Anime y videojuegos
por Cesar Adrián González Ayala

Recientemente conseguí reunir el valor para hacer un aporte a este sitio, y lo hago para platicar de la ausencia de comentarios sobre dos medios que, a pesar de sus inconsistencias y superficialidad, representan los sectores de entretenimiento de mayor crecimiento de la actualidad.

Me refiero al anime, aquellos dibujos animados de origen japonés con contenidos que fluctúan desde lo mas irreverente y ameno a, en algunos casos, verdaderos tratados de psicología y filosofía capaces de plantear cuestiones importantes y dudas sobre la existencia.

Aunque personalmente me desagrada lo que de unos años para acá el medio ha estado presentado en aras del mercadeo y la venta de artículos de licencia, todavía es posible comentar una que otra obra que marcó en su día al anime como un medio vanguardista y de expresión contra-cultural.

En tiempos recientes, algunos estudios se han aventurado a lanzar obras que bien podrían haber terminado siendo verdaderos fiascos financieros, al no lograr activar el interruptor de consumidor del tele-espectador.

Blame! basada en el manga de Tsutomu Nihei, es una serie de episodios cortos que nos muestran las peripecias de un vagabundo por encontrar a alguien, genéticamente apropiado, para penetrar los secretos que se esconden en los bancos de datos de la Tierra, consumida por el crecimiento desmesurado de una mega estructura que se ha salido de control, convirtiéndose en otro protagonista de la historia.

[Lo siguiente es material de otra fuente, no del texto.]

(* ===== verification/VisitSafety.v ===== *)
(** * Safety of visits

    What holds in every database a deployment can reach, whatever the requests
    and however the closing loops interleave with them; and, at the end, the
    run that leaves a participant without a reservation. *)

From S2P Require Import Prelude Tables JsText Json Schema Interfaces Config AssetManifest Visit VisitCore VisitRoom VisitSocial VisitSteps.
Local Open Scope Z_scope.

(** ** A small deployment

    Three friends, each with a published companion that may visit, and a run of
    commands on it. *)

Definition demo_pack (companion : rowid) : AssetPack :=
  mkAssetPack companion (lit "hash") 1 (demo_manifest (JStr (lit "static")) VISUAL_VISIT_REQUIRED_ANIMATIONS) PK_active
    (lit "prefix") 1 10 None None None 0 0 None None None.
Definition demo_companion (owner pack : rowid) : Companion :=
  mkCompanion owner (lit owner) None [] "friends_only" true false "friends" true (Some pack) 0 0 None.
Definition demo_member (name companion : rowid) : User := (demo_user name) <| u_activeNetworkCompanionId := Some companion |>.
Definition all_pairs (l : list rowid) : list (rowid * rowid) :=
  l ≫= λ a, omap (λ b, if bool_decide (a = b) then None else Some (a, b)) l.

Definition demo_visits : DB :=
  empty_db
    <| db_users := list_to_map [("alice", demo_member "alice" "ca"); ("bob", demo_member "bob" "cb"); ("carol", demo_member "carol" "cc"); ("dave", demo_member "dave" "cd")] |>
    <| db_friendships := list_to_set (all_pairs ["alice"; "bob"; "carol"; "dave"]) |>
    <| db_companions := list_to_map [("ca", demo_companion "alice" "pa"); ("cb", demo_companion "bob" "pb"); ("cc", demo_companion "carol" "pc"); ("cd", demo_companion "dave" "pd")] |>
    <| db_assetPacks := list_to_map [("pa", demo_pack "ca"); ("pb", demo_pack "cb"); ("pc", demo_pack "cc"); ("pd", demo_pack "cd")] |>.

Definition demo_limits : VisitRuntimeLimits := mkVisitRuntimeLimits 24 10 45 20 60.

#[local] Existing Instance key_order.
#[local] Existing Instance first_occurrence.

Fixpoint run_commands (cs : list Command) (cfg : DB * list Task) : option (DB * list Task) :=
  match cs with [] => Some cfg | c :: cs' => exec demo_limits c cfg ≫= run_commands cs' end.

Lemma run_commands_steps cs cfg cfg' : run_commands cs cfg = Some cfg' → rtc (visit_step demo_limits) cfg cfg'.
Proof.
  revert cfg. induction cs as [|c cs IH]; simpl; intros cfg Hrun; [by simplify_eq|].
  apply bind_Some in Hrun as (cfg1 & H1 & H2). eapply rtc_l; [by eapply vs_command|eauto].
Qed.

(** alice visits bob; carol asks to join and is let in. *)
Definition demo_ids (n : string) : AcceptIds := mkAcceptIds (n +:+ "s") (n +:+ "h") (n +:+ "o") (n +:+ "t") (n +:+ "e").
Definition demo_run : list Command :=
  [CreateInvitation "alice" "bob" None None "i1" 1; AcceptInvitation "bob" "i1" (demo_ids "1") 2;
   MarkReady "alice" "1s" 3; MarkReady "bob" "1s" 4;
   CreateJoinRequest "carol" "1s" None "j1" 5; AcceptJoinRequest "bob" "j1" "1g" "t2" 6].

Definition finish (o : option (DB * list Task)) : DB * list Task := default (demo_visits, []) o.
Definition settled (cs : list Command) : bool :=
  match run_commands cs (demo_visits, []) with Some (_, []) => true | _ => false end.
Definition db_after (cs : list Command) : DB := (finish (run_commands cs (demo_visits, []))).1.

Lemma settled_reachable cs : settled cs = true → reachable demo_limits (db_after cs, []).
Proof.
  unfold settled, db_after. destruct (run_commands cs (demo_visits, [])) as [[d [|t ts]]|] eqn:E; try done.
  intros _. exists demo_visits. split; [done|]. by eapply run_commands_steps.
Qed.

Definition demo_db : DB := db_after demo_run.
Lemma demo_reachable : reachable demo_limits (demo_db, []).
Proof. apply settled_reachable. vm_compute. reflexivity. Qed.

Definition participant_at (d : DB) (k : rowid) : Participant :=
  default (mkParticipant "" "" "" "" None R_host P_left None None 0 None 0 0) (db_participants d !! k).
Definition session_at (d : DB) (s : rowid) : Session :=
  default (mkSession "" "" "" None "" "" None VM_standard 3 1 S_ended None None None None None None None None None None 0 0) (db_sessions d !! s).

Section safety.
Context `{!ScanOrder} `{!DistinctOrder}.
Variable limits : VisitRuntimeLimits.

(** What a reservation stands for. *)
Definition backs_invitation (d : DB) (u : rowid) (v : Reservation) : Prop :=
  ∃ i r, outgoing i v ∧ db_invitations d !! i = Some r ∧ inv_visitorOwnerUserId r = u ∧ inv_status r = I_pending.
Definition backs_session (d : DB) (u : rowid) (v : Reservation) : Prop :=
  ∃ s se k q, in_session s v ∧ db_sessions d !! s = Some se ∧ live (ses_state se) = true ∧
    db_participants d !! k = Some q ∧ par_sessionId q = s ∧ par_userId q = u ∧ par_state q ≠ P_left.
Definition backs_join_request (d : DB) (u : rowid) (v : Reservation) : Prop :=
  ∃ s se k j, asking s k v ∧ db_sessions d !! s = Some se ∧ live (ses_state se) = true ∧
    db_joinRequests d !! k = Some j ∧ jr_sessionId j = s ∧ jr_requesterUserId j = u ∧ jr_status j = J_pending.


(** whoever has sent a pending invitation is reserved for it, and the host
    and the guests who are in a live session are reserved for that session -
    at every moment, closing loops in progress included. *)
Theorem members_are_reserved d ts :
  reachable limits (d, ts) →
  (∀ i r, db_invitations d !! i = Some r → inv_status r = I_pending →
     ∃ v, db_reservations d !! inv_visitorOwnerUserId r = Some v ∧ outgoing i v) ∧
  (∀ k q se, db_participants d !! k = Some q → par_state q ≠ P_left → par_role q ≠ R_visitor →
     db_sessions d !! par_sessionId q = Some se → live (ses_state se) = true →
     ∃ v, db_reservations d !! par_userId q = Some v ∧ in_session (par_sessionId q) v).
Proof. intros [Hinv _]%reachable_inv. split; [apply Hinv|apply (vi_seated _ Hinv)]. Qed.


(** C30: a room never holds more participants than its capacity, and each
    session comes from one invitation, is never of a companion visiting its own
    host, and keeps the host present while it lives. *)
Theorem rooms_within_capacity d ts s se :
  reachable limits (d, ts) → db_sessions d !! s = Some se →
  Z.of_nat (length (present_participants s d)) ≤ ses_roomCapacity se ∧
  (∀ s' se', db_sessions d !! s' = Some se' → ses_invitationId se' = ses_invitationId se → s' = s) ∧
  ses_visitorOwnerUserId se ≠ ses_hostUserId se ∧
  (live (ses_state se) = true → ∃ k q, (k, q) ∈ present_participants s d ∧ par_userId q = ses_hostUserId se ∧ par_role q = R_host).
Proof.
  intros [Hinv _]%reachable_inv Hs. split_and!.
  - rewrite length_present. apply (vi_capacity _ Hinv s se Hs).
  - intros s' se' Hs' E. by eapply (vi_one_session _ Hinv).
  - by apply (vi_owner _ Hinv s se Hs).
  - intros Hl. destruct (vi_host _ Hinv s se Hs) as (k & q & Hk & Es & Eu & Er & Hp). exists k, q. split; [|done].
    unfold present_participants. apply elem_of_find_many. simpl in *. rewrite Es, bool_decide_eq_true_2 by done.
    split; [done|]. simpl. apply negb_true_iff, bool_decide_eq_false. auto.
Qed.

(** sessions, invitations and join requests only move forward: later on
    they are the same visit between the same users, a session is in the same
    state or has advanced from a live one, and an invitation or a join request
    that was answered keeps its answer. *)
Theorem visits_only_advance d ts d' ts' :
  reachable limits (d, ts) → rtc (visit_step limits) (d, ts) (d', ts') →
  (∀ s se, db_sessions d !! s = Some se → ∃ se', db_sessions d' !! s = Some se' ∧ same_session se se' ∧
     (ses_state se' = ses_state se ∨ (live (ses_state se) = true ∧ (rank (ses_state se) < rank (ses_state se'))%nat))) ∧
  (∀ i r, db_invitations d !! i = Some r → ∃ r', db_invitations d' !! i = Some r' ∧ same_invitation r r' ∧
     (inv_status r' = inv_status r ∨ inv_status r = I_pending)) ∧
  (∀ k j, db_joinRequests d !! k = Some j → ∃ j', db_joinRequests d' !! k = Some j' ∧ same_join j j' ∧
     (jr_status j' = jr_status j ∨ jr_status j = J_pending)).
Proof.
  intros Hinv%reachable_inv Hsteps. destruct (steps_micros _ _ _ Hinv Hsteps) as [Hm _].
  apply micros_evolve in Hm as [I S J]. done.
Qed.

(** C28: the services refine the reservation protocol: every transaction and
    every statement of a closing loop, run in a reachable database, is a
    sequence of the protocol's atomic actions - closing an invitation or a
    session and owing the deletion of its reservations, paying that debt,
    opening a session from an invitation, entering and leaving a room. *)
Theorem services_refine_protocol d ts d' ts' :
  reachable limits (d, ts) → visit_step limits (d, ts) (d', ts') →
  rtc micro (core_of d, ts) (core_of d', ts').
Proof. intros Hinv%reachable_inv Hstep. by apply (step_micros _ _ _ Hinv Hstep). Qed.
End safety.

(** ** Witnesses *)


Lemma members_are_reserved_witness :
  let host := participant_at demo_db "1h" in
  par_userId host = "bob" ∧ ∃ v, db_reservations demo_db !! par_userId host = Some v ∧ in_session (par_sessionId host) v.
Proof.
  split; [by vm_compute|].
  apply (proj2 (members_are_reserved demo_limits demo_db [] demo_reachable) "1h" _ (session_at demo_db "1s")); by vm_compute.
Defined.

Lemma rooms_within_capacity_witness :
  ∃ se, db_sessions demo_db !! "1s" = Some se ∧ length (present_participants "1s" demo_db) = 3%nat ∧ Z.of_nat (length (present_participants "1s" demo_db)) ≤ ses_roomCapacity se.
Proof.
  eexists. split; [vm_compute; reflexivity|]. split; [by vm_compute|].
  apply (rooms_within_capacity demo_limits demo_db [] "1s" _ demo_reachable). vm_compute. reflexivity.
Defined.

Definition demo_end : list Command := demo_run ++ [EndSession "bob" "1s" None 7].
Lemma demo_end_step : visit_step demo_limits (demo_db, []) (db_after demo_end, []).
Proof. apply (vs_command _ (EndSession "bob" "1s" None 7)). vm_compute. reflexivity. Qed.
Lemma demo_session_row : db_sessions demo_db !! "1s" = Some (session_at demo_db "1s").
Proof. vm_compute. reflexivity. Qed.

Lemma visits_only_advance_witness :
  ∃ se', db_sessions (db_after demo_end) !! "1s" = Some se' ∧ same_session (session_at demo_db "1s") se' ∧
    (ses_state se' = ses_state (session_at demo_db "1s") ∨
     (live (ses_state (session_at demo_db "1s")) = true ∧ (rank (ses_state (session_at demo_db "1s")) < rank (ses_state se'))%nat)).
Proof.
  exact (proj1 (visits_only_advance demo_limits _ _ _ _ demo_reachable (rtc_once _ _ demo_end_step)) "1s" _ demo_session_row).
Defined.

Lemma services_refine_protocol_witness : rtc micro (core_of demo_db, []) (core_of (db_after demo_end), []).
Proof. exact (services_refine_protocol demo_limits _ _ _ _ demo_reachable demo_end_step). Defined.

(** ** A visitor who left can come back unreserved

    [leaveRoom] frees the visitor owner of a room that is still being prepared,
    but [markReady] of the visit service updates the participant whatever its
    state: alice leaves bob's room, joins carol's as a guest, and marks herself
    ready in bob's again. *)
Definition demo_return : list Command :=
  [CreateInvitation "alice" "bob" None None "i1" 1; AcceptInvitation "bob" "i1" (demo_ids "1") 2; LeaveRoom "alice" "1s" 3;
   CreateInvitation "dave" "carol" None None "i2" 4; AcceptInvitation "carol" "i2" (demo_ids "2") 5;
   MarkReady "dave" "2s" 6; MarkReady "carol" "2s" 7;
   CreateJoinRequest "alice" "2s" None "j1" 8; AcceptJoinRequest "carol" "j1" "2g" "t3" 9; MarkReady "alice" "1s" 10].

(** a user can nevertheless be present in two live rooms, with a reservation
    for only one of them: the visitor owner who left a room in preparation and
    marks themself ready in it again. *)
Theorem left_visitor_in_two_rooms :
  reachable demo_limits (db_after demo_return, []) ∧
  present_in "alice" "1s" (db_after demo_return) = true ∧ present_in "alice" "2s" (db_after demo_return) = true ∧
  (live ∘ ses_state <$> db_sessions (db_after demo_return) !! "1s") = Some true ∧
  (live ∘ ses_state <$> db_sessions (db_after demo_return) !! "2s") = Some true ∧
  (res_sessionId <$> db_reservations (db_after demo_return) !! "alice") = Some (Some "2s").
Proof. split; [apply settled_reachable; vm_compute; reflexivity|]. by vm_compute. Qed.

(** There, alice has a row in each of the rooms and is a guest in one. *)
Definition alice_elsewhere (d : DB) (k : rowid) (q : Participant) : Prop :=
  par_userId q = "alice" → par_state q ≠ P_left → par_role q ≠ R_visitor → live (ses_state (session_at d (par_sessionId q))) = true →
  is_Some (db_sessions d !! par_sessionId q) → k = "2g".

(** ** An expired join request survives its acceptance *)

(** accepting a join request after its deadline changes nothing: the
    transaction that marks the request expired and frees its requester throws
    in the same breath, so both writes are rolled back. *)
Theorem expired_join_request_stays `{!ScanOrder} w k j se pk tk now :
  db_joinRequests (w_db w) !! k = Some j → jr_status j = J_pending → jr_expiresAt j ≤ now →
  db_sessions (w_db w) !! jr_sessionId j = Some se →
  ∃ e, acceptJoinRequest (ses_hostUserId se) k pk tk now w = (Err e, w) ∧
       e ∈ [room_error "VISIT_JOIN_REQUEST_EXPIRED"; P2002 "sessionId_requesterUserId_status"].
Proof.
  intros Hj Hst Hexp Hs.
  assert (∃ e, acceptJoinRequest_tx (ses_hostUserId se) k pk tk now (w_db w) = Err e ∧
    e ∈ [room_error "VISIT_JOIN_REQUEST_EXPIRED"; P2002 "sessionId_requesterUserId_status"]) as (e & Hrun & He).
  { unfold acceptJoinRequest_tx. rewrite tx_gets_run, (tx_require_some_run _ _ _ _ _ Hj), tx_gets_run.
    rewrite (tx_require_some_run _ _ _ _ _ Hs), tx_gets_run, tx_require_run by (by apply bool_decide_eq_true_2).
    rewrite bool_decide_eq_false_2 by congruence. rewrite tx_require_run by (by apply bool_decide_eq_true_2).
    rewrite (proj2 (Z.leb_le _ _) Hexp). unfold set_join_request, modify_or.
    unfold mbind at 1, tx_bind at 1. destruct (m ← _; Some _) as [d1|]; [|eexists; split; [done|set_solver]].
    rewrite tx_modify_run. eexists. split; [done|set_solver]. }
  exists e. split; [|done]. unfold acceptJoinRequest. by rewrite (act_bind_throw _ _ _ e w) by (by apply transaction_err).
Qed.

(** carol asked to join and bob answers too late. *)
Definition demo_ask : DB := db_after (take 5 demo_run).
Lemma expired_join_request_stays_witness :
  let w := mkWorld demo_ask [] in
  ∃ e, acceptJoinRequest "bob" "j1" "1g" "t2" 99999999 w = (Err e, w) ∧
       e ∈ [room_error "VISIT_JOIN_REQUEST_EXPIRED"; P2002 "sessionId_requesterUserId_status"].
Proof.
  assert (∃ j, db_joinRequests demo_ask !! "j1" = Some j ∧ jr_status j = J_pending ∧ jr_expiresAt j ≤ 99999999 ∧ jr_sessionId j = "1s") as (j & Hj & Hst & He & Es).
  { eexists. split; [vm_compute; reflexivity|]. by vm_compute. }
  assert (∃ se, db_sessions demo_ask !! "1s" = Some se ∧ ses_hostUserId se = "bob") as (se & Hs & Eh).
  { eexists. split; [vm_compute; reflexivity|]. done. }
  rewrite <- Eh. apply (expired_join_request_stays (mkWorld demo_ask []) "j1" j se); [exact Hj|exact Hst|exact He|rewrite Es; exact Hs].
Defined.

Otro anime que me impactó sobremanera fue ERGO PROXY, su estética seguramente evocará a las narraciones de Bradbury, Bester y Vance. Su planteamiento es complicado al principio, demasiado misterioso, y muchos de esos enigmas no se solucionan, pero aun así al terminar no deja un mal sabor de boca, ni la sensación de perder el tiempo o haber sido timado. Cuando la humanidad ha conseguido vivir en una utopía armónica, rodeada por un ambiente devastado y hostil, los seres que han creado para servirlos están empezando a despertar, no a la locura, sino a la vida. La serie en si guarda muchas referencias a elementos de ciencia-ficción (el mas bello es el numero de ID de la protagonista: 124C41+).

El otro medio que ha ido expandiendo y honrando el mundo de la ciencia-ficción es el de los videojuegos, con historias que cubren todo el abanico de temáticas que ha producido el genero en sus mas de cien años de existencia formal. Los videojuegos desde el principio adoptaron elementos ajenos a la realidad para ambientar sus universos, siendo dos de los mas utilizados los de la ciencia-ficción y la fantasía.

Uno de los juegos que mas incluye elementos de la ciencia-ficción es Halo, aunque la mayoría solo conozca de él que son disparos y blancos, y algunas reseñas hablen muy mal de ese tipo de juegos.

Los que, como yo, hayan sido picados con una espinita de curiosidad sobre el universo interno del juego, tal vez hayan descubierto los elementos en que están basados, y eso podría ir desde el homenaje hasta el mas absoluto de los plagios. El mas obvio sería la megaestructura que le da nombre a los juegos, Halo, una construcción monumental con forma de aro que sostiene un ambiente artificial y que esconde mas enigmas que respuestas, obviamente un calco del Mundo Anillo concebido por Larry Niven, aunque en menor escala (150 millones de kilómetros de diámetro en el caso de Niven contra apenas 10 mil en el caso de Bungie).

Una de las referencias a la ciencia-ficción que mas me fascino fue el Flood, una especie de organismo parasitario que convierte a sus huéspedes en verdaderas maquinas de matar sin raciocinio. Pues leí por allí que son en realidad un peculiar microorganismo el cual al ser introducido en el huésped, comienzan a infectar y convertir en copias idénticas a las células adyacentes, en un proceso denominado replicación lisogénica. Este microorganismo no solo convierte a toda forma de vida en copias de si mismo, sino que acumula los recuerdos, conocimientos y rasgos de personalidad de sus integrantes, convirtiéndose en una inteligencia compuesta, capaz de estar presente en donde sea que cada forma Flood se encuentre, todo el tiempo, al mismo tiempo.

Eso es nada mas y nada menos que una referencia a La Cosa, el terrorífico ser extraterrestre que imitaba la forma y la conducta de aquellos a los que asimilaba, pudiendo plantar el caos entre los integrantes supuestamente inteligentes y racionales de aquella desafortunada expedición científica.

Aunque se que no tienen el prestigio, la creatividad y la capacidad de exploración de las grandes obras escritas y filmadas del genero, son cada vez mas los guiños que despertaran la nostalgia y la emoción que los fanáticos de la ciencia-ficción hemos acumulado a través de los años.